La salve de critiques internationales qui s’est abattue sur Washington n’est pas pour déplaire au chef du Kremlin. « L’accord de Paris est un bon document qui a pour but de résoudre un des problèmes majeurs de notre époque », a-t-il souligné. Mais sur le fond, la Russie qui reste l’un des derniers grands pays à ne pas avoir ratifié le texte qu’elle avait approuvé en décembre 2015, s’interroge.

Ne pas se précipiter

« Il est clair que sans la participation des Etats-Unis, l’accord de Paris ne sera pas opérationnel, parce que c’est l’un des pays les plus grands émetteurs [de gaz à effet de serre] », confiait dans les couloirs Sergueï Beloussov, conseiller économique du président, cité par l’agence Tass.

« La Russie prévoit de ratifier [cet] accord, même si la décision finale de le ratifier ou non, sera prise au plus tôt en janvier 2019 », a fait valoir, de son côté le ministre des ressources naturelles et de l’écologie, Sergueï Donskoï.

« Nous devons, a poursuivi ce dernier, d’abord prendre en compte les stratégies climatiques des pays des BRICS [organisation qui regroupe, outre la Russie, l’Afrique du Sud, le Brésil et l’Indeet la Chine], de l’Union européenne, de la Norvège, du Japon, de la République de Corée et d’autres dans le domaine du développement à faible teneur en carbone.

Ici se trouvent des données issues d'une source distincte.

Definition py_hash (v : json) : result pykey :=
  match v with
  | JNull => Ok KNone
  | JBool b => Ok (KInt (if b then 1 else 0))
  | JNum n => Ok (KInt n)
  | JStr s => Ok (KStr s)
  | JArr _ | JObj _ => Raise TypeError
  end.

(** [x not in s] *)
Definition not_in (x : json) (s : gset pykey) : result bool :=
  k ← py_hash x; Ok (bool_decide (k ∉ s)).

(** [s.update(xs)] *)
Fixpoint update (s : gset pykey) (xs : list json) : result (gset pykey) :=
  match xs with
  | [] => Ok s
  | x :: xs' => k ← py_hash x; update ({[k]} ∪ s) xs'
  end.

(** ** The program *)

Module fork_queue.

(** *** Records *)

Module Repository.
Record t := make { owner : json; name : json }.
End Repository.

Module Branch.
Record t := make { name : json; commit : json }.
End Branch.

(** GitPython's [Repo]: [commit rev] is [Repo.commit(rev)], the hash of the
    commit that [rev] names or the exception raised; [objects] holds the
    parents of every commit.  [Git.repo] below builds such a record as
    GitPython resolves names. *)
Module Repo.
Record t := make {
  commit : json → result hash;
  objects : gmap hash (list hash)
}.
End Repo.

(** *** The merge check *)

(** The loop [for commit in ...: if commit == branch_commit: return True]
    followed by [return False]. *)
Fixpoint find_commit (commits : list hash) (branch_commit : hash) : bool :=
  match commits with
  | [] => false
  | commit :: rest =>
      if decide (commit = branch_commit) then true
      else find_commit rest branch_commit
  end.

Definition branch_is_merged (branch : Branch.t) (local_repo : Repo.t)
    (integration_branch : json) : result bool :=
  match Repo.commit local_repo (Branch.commit branch) with
  | Raise BadObject => Ok false
  | Raise e => Raise e
  | Ok branch_commit =>
      integration_branch ← Repo.commit local_repo integration_branch;
      Ok (find_commit
            (Graph.iter_parents (Repo.objects local_repo) integration_branch)
            branch_commit)
  end.

(** *** Requests and printing *)

(** What the program does to the outside, in order. *)
Inductive event :=
| HttpGet (url : string)
| Print (line : string).

(** A computation that performs events and then returns or raises. *)
Record run (A : Type) := Run { trace : list event; outcome : result A }.
Arguments Run {A} trace outcome.
Arguments trace {A} r.
Arguments outcome {A} r.

#[global] Instance run_ret : MRet run := λ A a, Run [] (Ok a).
#[global] Instance run_bind : MBind run := λ A B f m,
  match outcome m with
  | Ok a => Run (trace m ++ trace (f a)) (outcome (f a))
  | Raise e => Run (trace m) (Raise e)
  end.

(** A computation without events. *)
Definition lift {A} (r : result A) : run A := Run [] r.

(** [print(line)] *)
Definition print (line : string) : run unit := Run [Print line] (Ok ()).

(** The lines printed, in order. *)
Definition output (events : list event) : list string :=
  omap (λ e, match e with Print line => Some line | HttpGet _ => None end)
       events.

(** A response of the API: its [json()] method returns the decoded body
    or raises. *)
Module Response.
Record t := make { json : result json }.
End Response.

Definition API_URL : string := "https://api.github.com".

(** The state of the loop of [main] between two forks: the set
    [all_unmerged] and, for the proofs, the value that
    [unmerged_branches] took for each fork processed so far. *)
Record loop_state := LoopState {
  all_unmerged : gset pykey;
  reported : list (Repository.t * list Branch.t)
}.

Section Program.
(** [str(v)] for a value that is not a string: what [%s] prints. *)
Variable str_other : json → string.

(** [requests.get(url)]: the response, or the exception raised. *)
Variable api : string → result Response.t.

(** The repository that [Repo('.')] opens. *)
Variable cwd_repo : Repo.t.

Definition py_str (v : json) : string :=
  match v with
  | JStr s => s
  | _ => str_other v
  end.

Definition requests_get (url : string) : run Response.t :=
  Run [HttpGet url] (api url).

(** [Repository(repo['owner']['login'], repo['name'])] *)
Definition fork_of (repo : json) : result Repository.t :=
  owner ← getitem repo "owner";
  login ← getitem owner "login";
  name ← getitem repo "name";
  Ok (Repository.make login name).

(** [Branch(branch['name'], branch['commit']['sha'])] *)
Definition branch_of (branch : json) : result Branch.t :=
  name ← getitem branch "name";
  commit ← getitem branch "commit";
  sha ← getitem commit "sha";
  Ok (Branch.make name sha).

(** The generator [get_forks]: when the loop asks for the first fork it
    sends the request and decodes the body; every element is then
    turned into a record when the loop reaches it, which can raise. *)
Definition get_forks (repository : Repository.t)
  : run (list (result Repository.t)) :=
  let request :=
    API_URL +:+ "/repos/" +:+ py_str (Repository.owner repository)
      +:+ "/" +:+ py_str (Repository.name repository)
      +:+ "/forks?per_page=100" in
  response ← requests_get request;
  body ← lift (Response.json response);
  repos ← lift (py_iter body);
  mret (fmap (M:=list) fork_of repos).
(** An answer to a submission, or a retry. *)
Definition is_response (e : event) : bool :=
  match e with
  | SubmitSucceeded _ _ | SubmitFailed _ | ClickRetry => true
  | _ => false
  end.

End Trim.

(* ====================================================================== *)
(** * Scan toast *)
(* ====================================================================== *)

Module Toast.

Local Open Scope nat_scope.
Local Open Scope string_scope.
Local Open Scope list_scope.

(** [ScanJob], with the fields the toast reads. *)
Inductive JobStatus := Pending | Running | Completed | Failed | Cancelled.

Record ScanJob := {
  id : nat;
  status : JobStatus;
  total_files : nat;
  processed_files : nat;
  issues_found : nat;
  error_message : option string
}.

Inductive ToastPhase := hidden | running | completed | failed.

(** A handle returned by [setTimeout]: a non-zero integer. *)
Definition timer := positive.

Record State := {
  phase : ToastPhase;
  snap : option ScanJob;
  dismissTimer : option timer;    (* dismissTimer.current *)
  wasRunning : bool               (* wasRunning.current *)
}.

Definition init : State :=
  {| phase := hidden; snap := None; dismissTimer := None; wasRunning := false |}.

Inductive action :=
| GetJob (job_id : nat)
| CancelJob (job_id : nat)
| SetTimeout (t : timer) (ms : nat)
| ClearTimeout (t : timer)
| InvalidateQueries (key : string).

Definition setPhase (ph : ToastPhase) (st : State) : State :=
  {| phase := ph; snap := snap st; dismissTimer := dismissTimer st;
     wasRunning := wasRunning st |}.

(** ** Effects and handlers *)

(** The effect on [activeJobs], for a defined value of the query. *)
Definition onActiveJobs (activeJobs : list ScanJob) (st : State)
  : State * list action :=
  match activeJobs with
  | job :: _ =>
      ({| phase := running; snap := Some job; dismissTimer := None;
          wasRunning := true |},
       match dismissTimer st with
       | Some t => [ClearTimeout t]
       | None => []
       end)
  | [] =>
      match wasRunning st, snap st with
      | true, Some s =>
          ({| phase := phase st; snap := snap st;
              dismissTimer := dismissTimer st; wasRunning := false |},
           [GetJob (id s)])
      | _, _ => (st, [])
      end
  end.

(** The mount-only effect that seeds the toast from a cached value. *)
Definition onMount (activeJobs : option (list ScanJob)) (st : State) : State :=
  match activeJobs with
  | Some (job :: _) =>
      {| phase := running; snap := Some job;
         dismissTimer := dismissTimer st; wasRunning := true |}
  | _ => st
  end.

(** [api.getJob(snap.id).then(...)]: [h] is the handle [setTimeout]
    returns when the job completed. *)
Definition onGetJobResolved (h : timer) (finalJob : ScanJob) (st : State)
  : State * list action :=
  match status finalJob with
  | Completed =>
      ({| phase := completed; snap := Some finalJob;
          dismissTimer := Some h; wasRunning := wasRunning st |},
       [InvalidateQueries "stats"; InvalidateQueries "media-list";
        InvalidateQueries "media"; SetTimeout h 5000])
  | Failed =>
      ({| phase := failed; snap := Some finalJob;
          dismissTimer := dismissTimer st; wasRunning := wasRunning st |}, [])
  | _ =>
      ({| phase := hidden; snap := Some finalJob;
          dismissTimer := dismissTimer st; wasRunning := wasRunning st |}, [])
  end.

(** [.catch(() => setPhase("hidden"))]. *)
Definition onGetJobRejected (st : State) : State * list action :=
  (setPhase hidden st, []).

(** The timer callback [() => setPhase("hidden")]. *)
Definition onDismissTimeout (st : State) : State * list action :=
  (setPhase hidden st, []).

(** [dismiss]. *)
Definition dismiss (st : State) : State * list action :=
  (setPhase hidden st,
   match dismissTimer st with
   | Some t => [ClearTimeout t]
   | None => []
   end).

(** [cancelMut]: the button is rendered only when [snap] is set. *)
Definition cancelMut_mutate (st : State) : State * list action :=
  (st, match snap st with Some s => [CancelJob (id s)] | None => [] end).

Definition cancelMut_onSuccess (st : State) : State * list action :=
  (setPhase hidden st, [InvalidateQueries "active-jobs"]).

(** ** Rendering *)

(** [if (phase === "hidden" || !snap) return null]. *)
Definition visible (st : State) : bool :=
  match phase st, snap st with
  | hidden, _ => false
  | _, None => false
  | _, Some _ => true
  end.

(** The error line, rendered in the failed phase only. *)
Definition shown_error (st : State) : option string :=
  match phase st, snap st with
  | failed, Some s =>
      Some (match error_message s with
            | Some m => m
            | None => "An unknown error occurred"
            end)
  | _, _ => None
  end.

(** ** Scheduler *)

Record World := {
  comp : State;
  timers : list timer;       (* armed timeouts *)
  fetches : list nat;        (* [getJob] requests in flight, by job id *)
  cancelling : bool;         (* cancelMut.isPending *)
  next_timer : timer;        (* the handle the next [setTimeout] returns *)
  log : list action          (* everything done so far, oldest first *)
}.

Definition with_comp (st : State) (w : World) : World :=
  {| comp := st; timers := timers w; fetches := fetches w;
     cancelling := cancelling w; next_timer := next_timer w; log := log w |}.

Definition perform (w : World) (a : action) : World :=
  match a with
  | GetJob i =>
      {| comp := comp w; timers := timers w; fetches := fetches w ++ [i];
         cancelling := cancelling w; next_timer := next_timer w;
         log := log w ++ [a] |}
  | CancelJob _ =>
      {| comp := comp w; timers := timers w; fetches := fetches w;
         cancelling := true; next_timer := next_timer w;
         log := log w ++ [a] |}
  | SetTimeout t _ =>
      {| comp := comp w; timers := timers w ++ [t]; fetches := fetches w;
         cancelling := cancelling w; next_timer := Pos.succ (next_timer w);
         log := log w ++ [a] |}
  | ClearTimeout t =>
      {| comp := comp w; timers := remove Pos.eq_dec t (timers w);
         fetches := fetches w; cancelling := cancelling w;
         next_timer := next_timer w; log := log w ++ [a] |}
  | InvalidateQueries _ =>
      {| comp := comp w; timers := timers w; fetches := fetches w;
         cancelling := cancelling w; next_timer := next_timer w;
         log := log w ++ [a] |}
  end.

(** Store the new component state and carry out what the handler did. *)
Definition commit (w : World) (r : State * list action) : World :=
  fold_left perform (snd r) (with_comp (fst r) w).

Fixpoint remove_one (i : nat) (l : list nat) : list nat :=
  match l with
  | [] => []
  | x :: l' => if Nat.eqb i x then l' else x :: remove_one i l'
  end.

Definition settle_fetch (i : nat) (w : World) : World :=
  {| comp := comp w; timers := timers w; fetches := remove_one i (fetches w);
     cancelling := cancelling w; next_timer := next_timer w; log := log w |}.

Definition settle_timer (t : timer) (w : World) : World :=
  {| comp := comp w; timers := remove Pos.eq_dec t (timers w);
     fetches := fetches w; cancelling := cancelling w;
     next_timer := next_timer w; log := log w |}.

Definition settle_cancel (w : World) : World :=
  {| comp := comp w; timers := timers w; fetches := fetches w;
     cancelling := false; next_timer := next_timer w; log := log w |}.

Inductive event :=
| ActiveJobs (jobs : list ScanJob)   (* a new value of the active-jobs query *)
| GetJobResolved (job_id : nat) (finalJob : ScanJob)
| GetJobRejected (job_id : nat)
| Timeout (t : timer)
| ClickDismiss
| ClickCancel
| CancelSucceeded
| CancelFailed.

Definition in_flight (i : nat) (w : World) : bool :=
  existsb (Nat.eqb i) (fetches w).

Definition armed (t : timer) (w : World) : bool :=
  existsb (Pos.eqb t) (timers w).

Definition step (w : World) (e : event) : option World :=
  match e with
  | ActiveJobs jobs => Some (commit w (onActiveJobs jobs (comp w)))
  | GetJobResolved i finalJob =>
      if in_flight i w
      then Some (commit (settle_fetch i w)
                        (onGetJobResolved (next_timer w) finalJob (comp w)))
      else None
  | GetJobRejected i =>
      if in_flight i w
      then Some (commit (settle_fetch i w) (onGetJobRejected (comp w)))
      else None
  | Timeout t =>
      if armed t w
      then Some (commit (settle_timer t w) (onDismissTimeout (comp w)))
      else None
  | ClickDismiss =>
      match visible (comp w), phase (comp w) with
      | true, completed | true, failed => Some (commit w (dismiss (comp w)))
      | _, _ => None
      end
  | ClickCancel =>
      match visible (comp w), phase (comp w), cancelling w with
      | true, running, false => Some (commit w (cancelMut_mutate (comp w)))
      | _, _, _ => None
      end
  | CancelSucceeded =>
      if cancelling w
      then Some (commit (settle_cancel w) (cancelMut_onSuccess (comp w)))
      else None
  | CancelFailed =>
      if cancelling w then Some (settle_cancel w) else None
  end.

Fixpoint run (w : World) (es : list event) : option World :=
  match es with
  | [] => Some w
  | e :: es' =>
      match step w e with
      | Some w' => run w' es'
      | None => None
      end
  end.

Leur mise en œuvre, dans ces pays, peut amener à des restrictions d’importations de certaines productions en raison de leur niveau élevé d’émission de gaz à effet de serre, ce qui établirait de fait un “protectionnisme carbone” ».

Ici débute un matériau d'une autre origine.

(* ===== verification/Validation.v ===== *)
(** * Validation: the interface between the validated newtypes and the parser
    (crates/umf-core/src/types/mod.rs and the shared helper of identifier/mod.rs). *)

From S2P Require Import Prelude RustStr RustStrFacts Subst.

(** The trait [ValidationError]: where in the input the problem starts, an
    optional hint, and the [Display] text. *)
Class ValidationError (E : Type) := {
  offset : E -> option nat;
  hint : E -> option str;
  to_string : E -> str
}.

(** What a validated newtype promises its clients: the constructor keeps the
    text verbatim, and a reported offset lies inside the input. *)
Class NewType (T E : Type) `{ValidationError E} := {
  new : str -> result E T;
  as_str : T -> str;
  new_as_str : forall raw v, new raw = Ok v -> as_str v = raw;
  new_offset_le : forall raw e o,
    utf8 raw -> new raw = Err e -> offset e = Some o -> o <= length raw
}.

(** [reject_nul]: the offset of the first NUL byte is the error. *)
Definition reject_nul (raw : str) : result nat unit :=
  match find_byte nul raw with Some pos => Err pos | None => Ok tt end.

(** ** Lemmas shared by the newtypes *)

Lemma first_rejected_None ok l :
  first_rejected ok l = None <-> forallb ok l.*2 = true.
Proof.
  unfold first_rejected. induction l as [|[i ch] l IH]; simpl; [done|].
  destruct (ok ch) eqn:E; simpl; [exact IH|done].
Qed.

Lemma first_rejected_Some ok l i ch :
  first_rejected ok l = Some (i, ch) -> (i, ch) ∈ l /\ ok ch = false.
Proof.
  unfold first_rejected. intros H. apply find_some in H as [H1 H2].
  split; [by apply list_elem_of_In|]. by apply negb_true_iff.
Qed.

Lemma first_rejected_tail_lt raw i0 ch0 l ok i ch :
  utf8 raw -> char_indices raw = (i0, ch0) :: l -> first_rejected ok l = Some (i, ch) ->
  i < length raw.
Proof.
  intros Hu E H. apply first_rejected_Some in H as [H _].
  apply (char_indices_lt raw i ch Hu). rewrite E. by right.
Qed.

Lemma first_rejected_lt raw ok i ch :
  utf8 raw -> first_rejected ok (char_indices raw) = Some (i, ch) -> i < length raw.
Proof.
  intros Hu H. apply first_rejected_Some in H as [H _]. by apply (char_indices_lt raw i ch).
Qed.

Lemma char_indices_snd raw : (char_indices raw).*2 = chars raw.
Proof. apply indices_from_snd. Qed.

Lemma char_indices_nil raw : char_indices raw = [] -> raw = [].
Proof.
  unfold char_indices. destruct raw as [|a raw]; [done|]. simpl. intros H. exfalso.
  destruct (utf8_width a) as [|[|[|[|[|]]]]]; destruct raw as [|b [|c [|d raw]]]; done.
Qed.

Lemma reject_nul_spec raw : reject_nul raw = Ok tt <-> nul ∉ raw.
Proof.
  unfold reject_nul. rewrite <- find_byte_None. destruct (find_byte nul raw); split; done.
Qed.

Lemma char_is_or p ch c :
  is_ascii c = true ->
  char_is p ch || bool_decide (ch = [c]) = char_is (fun b => p b || Ascii.eqb b c) ch.
Proof.
  intros Hc. unfold char_is. destruct ch as [|b [|b' ch]].
  - done.
  - destruct (Ascii.eqb_spec b c) as [->|Hne].
    + rewrite bool_decide_eq_true_2 by done. by rewrite Hc, !orb_true_r.
    + rewrite bool_decide_eq_false_2 by congruence. by rewrite !orb_false_r.
  - rewrite bool_decide_eq_false_2 by discriminate. done.
Qed.

Lemma char_is_orb p q ch : char_is p ch || char_is q ch = char_is (fun b => p b || q b) ch.
Proof. unfold char_is. destruct ch as [|b [|]]; try done. by rewrite <- andb_orb_distrib_r. Qed.

Lemma char_is_ext p q ch : (forall b, p b = q b) -> char_is p ch = char_is q ch.
Proof. intros H. unfold char_is. destruct ch as [|b [|]]; try done. by rewrite H. Qed.

Lemma char_indices_char ch s :
  valid_char ch = true ->
  char_indices (ch ++ s) = (0, ch) :: indices_from (length ch) (chars s).
Proof. intros H. unfold char_indices. by rewrite chars_char. Qed.

Lemma forallb_ascii_and p s :
  (forall c, p c = true -> is_ascii c = true) ->
  forallb (fun c => is_ascii c && p c) s = forallb p s.
Proof.
  intros H. apply forallb_eq. intros c.
  destruct (p c) eqn:E; [by rewrite (H _ E)|by rewrite andb_false_r].
Qed.

Lemma first_rejected_ext p q l :
  (forall ch, p ch = q ch) -> first_rejected p l = first_rejected q l.
Proof.
  intros H. unfold first_rejected. induction l as [|[i ch] l IH]; simpl; [done|].
  rewrite H. by destruct (q ch).
Qed.

(** The shape shared by the identifier constructors: the first character is
    checked with [p], the others with [q]. *)
Lemma leading_rest_spec (p q : ascii -> bool) raw :
  utf8 raw ->
  (forall c, p c = true -> is_ascii c = true) -> (forall c, q c = true -> is_ascii c = true) ->
  match char_indices raw with
  | [] => false
  | (_, first) :: rest =>
      char_is p first && match first_rejected (char_is q) rest with Some _ => false | None => true end
  end = match raw with c :: r => p c && forallb q r | [] => false end.
Proof.
  intros H Hp Hq. destruct H as [|ch s Hv Hs]; [done|].
  rewrite char_indices_char by done.
  assert (match first_rejected (char_is q) (indices_from (length ch) (chars s)) with
          | Some _ => false | None => true end = forallb q s) as ->.
  { rewrite <- (forallb_ascii_and q s Hq), <- (forallb_chars q s Hs).
    rewrite <- (indices_from_snd (length ch) (chars s)) at 2.
    destruct (first_rejected _ _) as [[i c]|] eqn:E.
    - symmetry. apply not_true_iff_false. rewrite <- first_rejected_None. by rewrite E.
    - symmetry. by apply first_rejected_None. }
  rewrite <- (starts_in_chars p ch s Hv Hp).
  destruct (valid_char_cases _ Hv) as [(c & -> & Hc)|HF]; [done|].
  destruct ch as [|a ch]; [done|]. simpl. inversion HF as [|?? Ha _]; subst.
  destruct (p a) eqn:E; [|done]. apply Hp in E. congruence.
Qed.

Lemma utf8_take_find c s i :
  is_ascii c = true -> utf8 s -> find_byte c s = Some i ->
  utf8 (take i s) /\ utf8 (drop (S i) s).
Proof.
  intros Hc Hu H. pose proof (find_byte_lt _ _ _ H). apply find_byte_Some in H as [H _].
  assert (utf8 (drop i s)) as Hd.
  { apply boundary_utf8_drop; [done|lia|]. by eapply boundary_at_ascii. }
  split.
  - apply (utf8_prefix _ (drop i s)); [by rewrite take_drop|done].
  - rewrite (drop_S _ _ _ H) in Hd. by apply utf8_tail_ascii in Hd.
Qed.

Lemma rfind_byte_app c s1 s2 : c ∉ s2 -> rfind_byte c (s1 ++ c :: s2) = Some (length s1).
Proof.
  intros H. induction s1 as [|a s1 IH]; simpl.
  - rewrite (proj2 (rfind_byte_None c s2) H). by rewrite Ascii.eqb_refl.
  - by rewrite IH.
Qed.

(** A loop that checks every character with an ASCII predicate checks bytes. *)
Lemma first_rejected_bytes (p : ascii -> bool) raw :
  utf8 raw -> (forall c, p c = true -> is_ascii c = true) ->
  match first_rejected (char_is p) (char_indices raw) with
  | None => true | Some _ => false end = forallb p raw.
Proof.
  intros Hu Hp. rewrite <- (forallb_ascii_and p raw Hp), <- forallb_chars by done.
  rewrite <- (char_indices_snd raw). destruct (first_rejected _ _) as [[]|] eqn:E.
  - symmetry. apply not_true_iff_false. rewrite <- first_rejected_None. by rewrite E.
  - symmetry. by apply first_rejected_None.
Qed.

Lemma char_indices_Forall_lt raw :
  utf8 raw -> Forall (fun '(i, _) => i < length raw) (char_indices raw).
Proof.
  intros Hu. apply Forall_forall. intros [i ch] Hin. by apply (char_indices_lt raw i ch).
Qed.

(** Solves the offset obligations of a newtype: every offset comes from a
    search in the input. *)
Ltac offset_le :=
  intros; simplify_eq/=;
  repeat match goal with
    | H : find_byte _ _ = Some _ |- _ => apply find_byte_lt in H
    | H : rfind_byte _ _ = Some _ |- _ => apply rfind_byte_lt in H
    | Hu : utf8 ?raw, H : first_rejected _ (char_indices ?raw) = Some _ |- _ =>
        apply (first_rejected_lt raw _ _ _ Hu) in H
    | Hu : utf8 ?raw, E : char_indices ?raw = _ :: ?l, H : first_rejected _ ?l = Some _ |- _ =>
        apply (first_rejected_tail_lt raw _ _ _ _ _ _ Hu E) in H
    end; try lia.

Entre la détermination des uns et le « niet » américain, Moscou, qui s’est engagé à réduire de 70 % ses émissions d’ici à 2030 par rapport à 1990, juge prudent de ne pas se précipiter. « Nous voulons attendre que les règles de distribution des ressources et autres points techniques très importants soient définis », a indiqué M. Poutine, en soulevant l’obstacle financier de sa mise en œuvre. « Les Etats-Unis, a-t-il souligné, se sont engagés à investir 100 milliards de dollars pour venir en aide aux pays en voie de développement. »

Marges de manoeuvre

Ces arguments en main, M. Poutine s’est refusé à « juger le président Obama, pardon, le président Trump parce que le président Obama a pris cette décision et que le président actuel pense qu’elle n’a pas été assez réfléchie ».

A l’opposé des Européens qui refusent de renégocier quoi que ce soit, le chef du Kremlin estime qu’il existe des marges de manœuvre, « même si on ne peut pas faire machine arrière ». « Il faut créer les conditions d’un travail en commun constructif », a-t-il insisté, car si un pays comme les Etats-Unis, parmi les plus grands émetteurs de la planète, n’en sont pas, « on ne pourra pas, dans ce cas-là, conclure ni signer aucun accord ».

Interrogé par la journaliste américaine de NBC, Megyn Kelly, bête noire de Donald Trump, M. Poutine n’a pas boudé son plaisir non plus lorsqu’il s’est agi de réfuter les accusations d’ingérence russe aux Etats-Unis, ou de dénoncer les sanctions s’autorisant, ici aussi, une référence d’Outre-Atlantique. « Les rumeurs sur ma mort ont été très exagérées », a-t-il ironisé en citant l’écrivain et essayiste Marc Twain.

Isabelle Mandraud, Moscou, correspondant

UE-Chine : l’unanimité sur le climat minée par les questions commerciales Ils veulent sauver les accords de Paris sur le climat, sont au diapason dans leur critique de la décision de Donald Trump mais… pour la deuxième année consécutive, l’Union européenne (UE) et la Chine se sont quittés sans accord écrit. Ils se sont longuement empoignés, vendredi 3 juin, sur des questions commerciales, ce qui a empêché la signature d’un texte par les deux parties. La question du statut d’économie de marché de la Chine a été le principal point d’achoppement. Bruxelles refuse d’accorder ce statut à Pékin en raison du dumping auquel se livre la Chine dans divers domaines, dont l’acier, où elle alimente d’importantes surcapacités. Acquérir le statut d’économie de marché permettrait à la Chine d’échapper aux droits antidumping qui peuvent actuellement lui être imposés. Des discussions se poursuivent au sein de l’Organisation mondiale du commerce, saisie par Pékin.